Gegen den Tabellenführer aus Mönchengladbach gab´s am 10. 11.2019 die nächste unnötige Niederlage.

Den schwersten Gegner hatte Norbert an Brett 1 erwischt, Krause mit DWZ 2113. Dennoch hat er sich ganz lange toll gehalten, ist vieleicht sogar besser aus der Eröffnung herausgekommen und musste sich erst im Endspiel geschlagen geben.

Ich selbst hatte es mir Dr. Fischer ( DWZ 1960) zu tun, der aus meiner Sicht ausgesprochen passiv agierte. Lange Zeit haben wir beide versucht, unsere Stellung zu verbessern, wobei ich immer etwas druckvoller stand. Nachdem ich absehen konnte, dass der Kampf für uns verloren war, habe ich ihm ein remis angeboten. Von ihm abgelehnt hat er die Stellung geöffnet, beide Türme und die Dame abgetauscht, dabei aber übersehen, dass ein Bauer verloren ging. Damit war die Partie gelaufen. Nach einigen verzweifelten Ausgleichsversuchen musste er die Partie aufgeben.

Stefan war zwar leicht DWZ besser, fand aber einfach keinen Weg, den Gegner zu packen, remis!

Markus hatte es mit der um ca. 100 DWZ-Punkte besseren Frau Fischer zu tun und stand eigenlich immer leicht besser. Im Endspiel gelang es ihm dann, einen Bauern durchzudrücken, 1-0 .

Auch der Gegner von Dirk Hölscher, ein Jugendspieler, war rangmäßig leicht besser. Dennoch hatte ihn Dirk sehr schnell am Wickel, konnte den König in der Mitte festmauern und eine schöne Fesselung aufbauen. Leider versäumte er es dann aber, sofort den Druck zu erhöhen und die Linien zu öffnen. Anstatt eines klaren Gewinns , konnte sein Gegner den Angriff stoppen und aufgrund Materialvorteils letztendlich gewinnen. Für mich war das die spannendste Partie des Mannschaftskampfes.
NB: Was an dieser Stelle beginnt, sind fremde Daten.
(* ===== verification/_CoqProject ===== *)
-Q . S2P
Prelude.v
DList.v
Queue.v
Base64.v
MqttPacket.v
MqttEncode.v
ClientTypes.v
MqttParser.v
ParserSpec.v
ParserConnect.v
ParserTypes.v
ParserSubscribe.v
Trie.v
TrieSearch.v
TrieStore.v
Subscription.v
WsParser.v
WsSpec.v
Text.v
HttpTypes.v
HttpParser.v
HttpNames.v
HttpSafe.v
HttpUrl.v
UrlSpec.v
HttpRequest.v
World.v
KeepAlive.v
WorkerQueue.v
ClientSend.v
Auth.v
Client.v
ClientTls.v
ClientWs.v
Config.v
Worker.v
Delivery.v
Messages.v
Lifecycle.v
Closing.v
Sessions.v
Broadcast.v
AuthSpec.v
Handshake.v
Upgrade.v
MqttOverWs.v
Kqueue.v
Log.v
UnitTests.v
Main.v
Kavl.v
KavlTree.v
KavlSearch.v
KavlIter.v
KavlInsert.v
KavlErase.v
KavlSpec.v
(* ===== verification/DList.v ===== *)
(** * Doubly linked lists (src/list.c, src/list.h)

    The nodes live in a heap; a list is the pointer to its first node.
    Each function of list.c is a definition over that heap, an access to a
    node the heap does not hold is [Undef].  [dll h head xs] says the nodes
    [xs], in order, are the list at [head]; the [prev] link of the first node
    is left unconstrained because [dllist_remove_ref] does not maintain it. *)

From S2P Require Import Prelude.

Record dllist_node_st (L V : Type) := mk_dllist_node {
  nd_p : option V;
  nd_prev : option L;
  nd_next : option L
}.
Arguments mk_dllist_node {L V} _ _ _.
Arguments nd_p {L V} _.
Arguments nd_prev {L V} _.
Arguments nd_next {L V} _.

#[export] Instance eta_dllist_node {L V} : Eta (dllist_node_st L V) :=
  fun n => mk_dllist_node (nd_p n) (nd_prev n) (nd_next n).

Section dlist.
Context {L : Type} `{Countable L} {V : Type}.

Abbreviation heap := (gmap L (dllist_node_st L V)).
Implicit Types (h : heap) (l item : L) (xs : list L).

Definition node_get h l : outcome (dllist_node_st L V) :=
  match h !! l with
  | Some n => Ok n
  | None => Undef UseAfterFree
  end.

Definition set_prev h l (v : option L) : outcome heap :=
  n ← node_get h l; mret (<[l := n <| nd_prev := v |>]> h).

Definition set_next h l (v : option L) : outcome heap :=
  n ← node_get h l; mret (<[l := n <| nd_next := v |>]> h).

(** ** The functions of list.c *)

Definition ddlist_init : option L := None.

Fixpoint count_loop (fuel : nat) h (lp : option L) (rv : Z) : outcome Z :=
  match lp with
  | None => mret rv
  | Some l =>
      match fuel with
      | O => Spin
      | S fuel =>
          rv ← int_chk (rv + 1);
          n ← node_get h l;
          count_loop fuel h (nd_next n) rv
      end
  end.

Definition dllist_count h (head : option L) : outcome Z :=
  count_loop (size h) h head 0.

Definition dllist_insert_head h (head : option L) item : outcome (heap * option L) :=
  h ← set_prev h item None;
  h ← match head with
      | Some hd => set_prev h hd (Some item)
      | None => mret h
      end;
  h ← set_next h item head;
  mret (h, Some item).

(** The [while (1)] loop of [dllist_insert_tail_unique]. *)
Fixpoint insert_tail_loop (fuel : nat) h (p item : L) : outcome heap :=
  if decide (p = item) then mret h
  else
    n ← node_get h p;
    match nd_next n with
    | None =>
        h ← set_next h item None;
        h ← set_prev h item (Some p);
        set_next h p (Some item)
    | Some q =>
        match fuel with
        | O => Spin
        | S fuel => insert_tail_loop fuel h q item
        end
    end.

Definition dllist_insert_tail_unique h (head : option L) item
  : outcome (heap * option L) :=
  match head with
  | None =>
      h ← set_prev h item None;
      h ← set_next h item None;
      mret (h, Some item)
  | Some p =>
      h ← insert_tail_loop (size h) h p item;
      mret (h, Some p)
  end.

Definition dllist_remove_ref h (head : option L) (p : L) : outcome (heap * option L) :=
  match head with
  | None => mret (h, None)
  | Some hd =>
      n ← node_get h p;
      if decide (hd = p) then mret (h, nd_next n)
      else
        h ← match nd_prev n with
            | Some a => set_next h a (nd_next n)
            | None => mret h
            end;
        n ← node_get h p;
        h ← match nd_next n with
            | Some b => set_prev h b (nd_prev n)
            | None => mret h
            end;
        mret (h, Some hd)
  end.

(** The loop of [dllist_remove_val]: the new heap and head, and the node found. *)
Fixpoint remove_val_loop `{EqDecision V} (fuel : nat) h (head lp : option L) (vp : option V)
  : outcome (heap * option L * option L) :=
  match lp with
  | None => mret (h, head, None)
  | Some l =>
      match fuel with
      | O => Spin
      | S fuel =>
          n ← node_get h l;
          if decide (nd_p n = vp) then
            if decide (lp = head) then mret (h, nd_next n, Some l)
            else match nd_prev n with
                 | None => Undef NullDeref
                 | Some a =>
                     h ← set_next h a (nd_next n);
                     mret (h, head, Some l)
                 end
          else remove_val_loop fuel h head (nd_next n) vp
      end
  end.

Definition dllist_remove_val `{EqDecision V} h (head : option L) (vp : option V)
  : outcome (heap * option L * option L) :=
  remove_val_loop (S (size h)) h head head vp.

(** ** Representation *)

(** [dseg h pp p xs q]: following [next] from [p] visits [xs] and arrives at
    [q]; every node visited has its predecessor in [prev], the first one has
    [pp] there ([None] leaves it unconstrained). *)
Fixpoint dseg h (pp p : option L) xs (q : option L) : Prop :=
  match xs with
  | [] => p = q
  | x :: xs' =>
      p = Some x /\
      exists n, h !! x = Some n /\
        match pp with Some a => nd_prev n = Some a | None => True end /\
        dseg h (Some x) (nd_next n) xs' q
  end.

Definition dll h (head : option L) xs : Prop := dseg h None head xs None.

(** [h'] differs from [h] at most in the links of the nodes [xs]. *)
Record links_changed h h' xs : Prop := {
  lc_payload l : nd_p <$> h' !! l = nd_p <$> h !! l;
  lc_frame l : l ∉ xs -> h' !! l = h !! l
}.

(** The last element of [xs], or [pp] when there is none. *)
Definition last_or (pp : option L) xs : option L :=
  match last xs with Some x => Some x | None => pp end.

(** ** Lemmas about segments *)

Lemma node_get_ok h l n : h !! l = Some n -> node_get h l = Ok n.
Proof. unfold node_get. by intros ->. Qed.

Lemma last_or_cons pp x xs : last_or pp (x :: xs) = last_or (Some x) xs.
Proof. unfold last_or. rewrite last_cons. by destruct (last xs). Qed.

Lemma last_or_snoc pp xs x : last_or pp (xs ++ [x]) = Some x.
Proof. unfold last_or. by rewrite last_snoc. Qed.

Lemma dseg_app h pp p xs ys q :
  dseg h pp p (xs ++ ys) q <->
  exists m, dseg h pp p xs m /\ dseg h (last_or pp xs) m ys q.
Proof.
  revert pp p. induction xs as [|x xs IH]; intros pp p.
  - simpl. unfold last_or. simpl. naive_solver.
  - rewrite last_or_cons. cbn [app dseg]. setoid_rewrite IH. naive_solver.
Qed.

Lemma dseg_frame h h' pp p xs q :
  (forall x, x ∈ xs -> h' !! x = h !! x) ->
  dseg h pp p xs q -> dseg h' pp p xs q.
Proof.
  revert pp p. induction xs as [|x xs IH]; intros pp p Hf; [done|].
  intros (-> & n & Hn & Hp & Hs). split; [done|]. exists n.
  rewrite Hf by set_solver. split_and!; [done..|].
  apply IH; [set_solver|done].
Qed.

Lemma dseg_mem h pp p xs q x : dseg h pp p xs q -> x ∈ xs -> is_Some (h !! x).
Proof.
  revert pp p. induction xs as [|y xs IH]; intros pp p; [set_solver|].
  intros (-> & n & Hn & _ & Hs) Hx.
  apply elem_of_cons in Hx as [->|Hx]; [by eexists|eauto].
Qed.

(** A segment is determined by where it starts and where it stops. *)
Lemma dseg_det h pp pp' p xs ys :
  dseg h pp p xs None -> dseg h pp' p ys None -> xs = ys.
Proof.
  revert pp pp' p ys. induction xs as [|x xs IH]; intros pp pp' p [|y ys]; simpl.
  - done.
  - intros -> (? & _). done.
  - intros (-> & _) ?. done.
  - intros (-> & n & Hn & _ & Hs) ([= ->] & n' & Hn' & _ & Hs').
    simplify_eq. f_equal. eauto.
Qed.

Lemma dseg_NoDup h pp p xs : dseg h pp p xs None -> NoDup xs.
Proof.
  revert pp p. induction xs as [|x xs IH]; intros pp p Hd; [constructor|].
  constructor.
  - intros Hx. apply list_elem_of_split in Hx as (l1 & l2 & ->).
    pose proof Hd as Hd0. destruct Hd as (-> & n & Hn & _ & Hs).
    apply dseg_app in Hs as (m & _ & Hs2).
    destruct Hs2 as (-> & n' & Hn' & Hp' & Hs2).
    assert (x :: l2 = x :: l1 ++ x :: l2) as Heq.
    { eapply (dseg_det h None pp (Some x)); [|exact Hd0].
      split; [done|]. exists n'. auto. }
    apply (f_equal length) in Heq. simpl in Heq.
    rewrite length_app in Heq. simpl in Heq. lia.
  - destruct Hd as (_ & n & _ & _ & Hs). eauto.
Qed.

Lemma dll_NoDup h head xs : dll h head xs -> NoDup xs.
Proof. apply dseg_NoDup. Qed.

Lemma dll_size h head xs : dll h head xs -> (length xs <= size h)%nat.
Proof.
  intros Hd. rewrite <- (size_list_to_set (C:=gset L)) by (by eapply dll_NoDup).
  rewrite <- size_dom. apply subseteq_size. intros x Hx.
  apply elem_of_list_to_set in Hx. apply elem_of_dom.
  by eapply dseg_mem.
Qed.

Lemma dll_nil h head : dll h head [] <-> head = None.
Proof. done. Qed.

Lemma dll_head h head xs : dll h head xs -> head = xs !! 0%nat.
Proof. destruct xs; [done|]. by intros (-> & _). Qed.

(** The [prev] link of the first node may be anything. *)
Lemma dll_weaken h pp p xs : dseg h pp p xs None -> dll h p xs.
Proof. destruct xs; [done|]. intros (-> & n & Hn & _ & Hs). split; eauto. Qed.

(** ** Lemmas about heap updates *)

Lemma links_changed_refl h xs : links_changed h h xs.
Proof. done. Qed.

Lemma links_changed_trans h1 h2 h3 xs :
  links_changed h1 h2 xs -> links_changed h2 h3 xs -> links_changed h1 h3 xs.
Proof.
  intros [Hp1 Hf1] [Hp2 Hf2]. split; intros l.
  - by rewrite Hp2, Hp1.
  - intros Hl. by rewrite Hf2, Hf1.
Qed.

Lemma links_changed_mono h h' xs ys :
  (forall x, x ∈ xs -> x ∈ ys) -> links_changed h h' xs -> links_changed h h' ys.
Proof. intros Hsub [Hp Hf]. split; [done|]. naive_solver. Qed.

Lemma links_changed_is_Some h h' xs l :
  links_changed h h' xs -> is_Some (h' !! l) <-> is_Some (h !! l).
Proof.
  intros [Hp _]. specialize (Hp l).
  rewrite <- !(fmap_is_Some (nd_p (L:=L) (V:=V))). by rewrite Hp.
Qed.

Lemma links_changed_upd h l n n' :
  h !! l = Some n -> nd_p n' = nd_p n -> links_changed h (<[l := n']> h) [l].
Proof.
  intros Hl Hp. split; intros k.
  - destruct (decide (k = l)) as [->|]; simplify_map_eq; [by rewrite Hp|done].
  - intros Hk. rewrite lookup_insert_ne; set_solver.
Qed.

Lemma links_changed_prev h l n v ys :
  h !! l = Some n -> l ∈ ys -> links_changed h (<[l := n <| nd_prev := v |>]> h) ys.
Proof.
  intros Hl Hy. eapply links_changed_mono, links_changed_upd; [set_solver|done..].
Qed.

Lemma links_changed_next h l n v ys :
  h !! l = Some n -> l ∈ ys -> links_changed h (<[l := n <| nd_next := v |>]> h) ys.
Proof.
  intros Hl Hy. eapply links_changed_mono, links_changed_upd; [set_solver|done..].
Qed.

(** Chain the updates of [set_prev] and [set_next], last one first. *)
Ltac links_solve :=
  repeat first
    [ eapply links_changed_trans;
      [|first [apply links_changed_next | apply links_changed_prev];
        [by simplify_map_eq|set_solver]]
    | apply links_changed_refl ].

Lemma links_changed_dseg h h' ys pp p xs q :
  links_changed h h' ys -> (forall x, x ∈ xs -> x ∉ ys) ->
  dseg h pp p xs q -> dseg h' pp p xs q.
Proof. intros [_ Hf] Hd. apply dseg_frame. naive_solver. Qed.

Lemma set_prev_ok h l v n :
  h !! l = Some n -> set_prev h l v = Ok (<[l := n <| nd_prev := v |>]> h).
Proof. intros Hl. unfold set_prev, node_get. by rewrite Hl. Qed.

Lemma set_next_ok h l v n :
  h !! l = Some n -> set_next h l v = Ok (<[l := n <| nd_next := v |>]> h).
Proof. intros Hl. unfold set_next, node_get. by rewrite Hl. Qed.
Mohamad, eigentlich unsere Geheimwaffe trotz 150 DWZ-Punkte weniger, stand zwar immer materialmäßig ausgeglichen, hatte sich aber zu sehr in die Devensive drängen lassen. So wurde der Druck des Gegners immer größer, letztendlich war die Stellung nicht mehr zu halten, 0-1 .

Einen rabenschwarzen Tag hatte Uwe erwischt. Was da in der Eröffnung schief gegangen ist, habe ich nicht gesehen. Jedenfalls stand er schon ziemlich platt, als ich nach etwa einer halben Stunde zu ersten mal schaute. Da sein Gegner mit DWZ 1628 nicht gerade der Überflieger war, habe ich gehofft ,er könne sich irgendwie noch aus der verkorksten Eröffnung herausmogeln. Leider umsonst, 0-1.

Wie wenig DWZ tatsächlich bedeuten , musste der Gegner von Christian Jakob- ein neues Mitglied im Verein mit DWZ 1130 -

leidvoll erfahren. Christian hatte ein fulminantes Angriffsspiel auf den König gestartet und den Gegner massiv unter Druck gesetzt. Da hilft dann auch eine DWZ von 1684 nicht, ein verdienter Sieg von Christian. Die Partie würde ich mir gerne noch `mal genauer ansehen.

Auch wenn wir mit 0 Punkten unten stehen, glaube ich nicht, dass wir absteigen, dazu waren wir bislang immer zu knapp dran. Dass wir demnächst unseren Stoppi wieder einsetzen können, wird uns sicherlich helfen.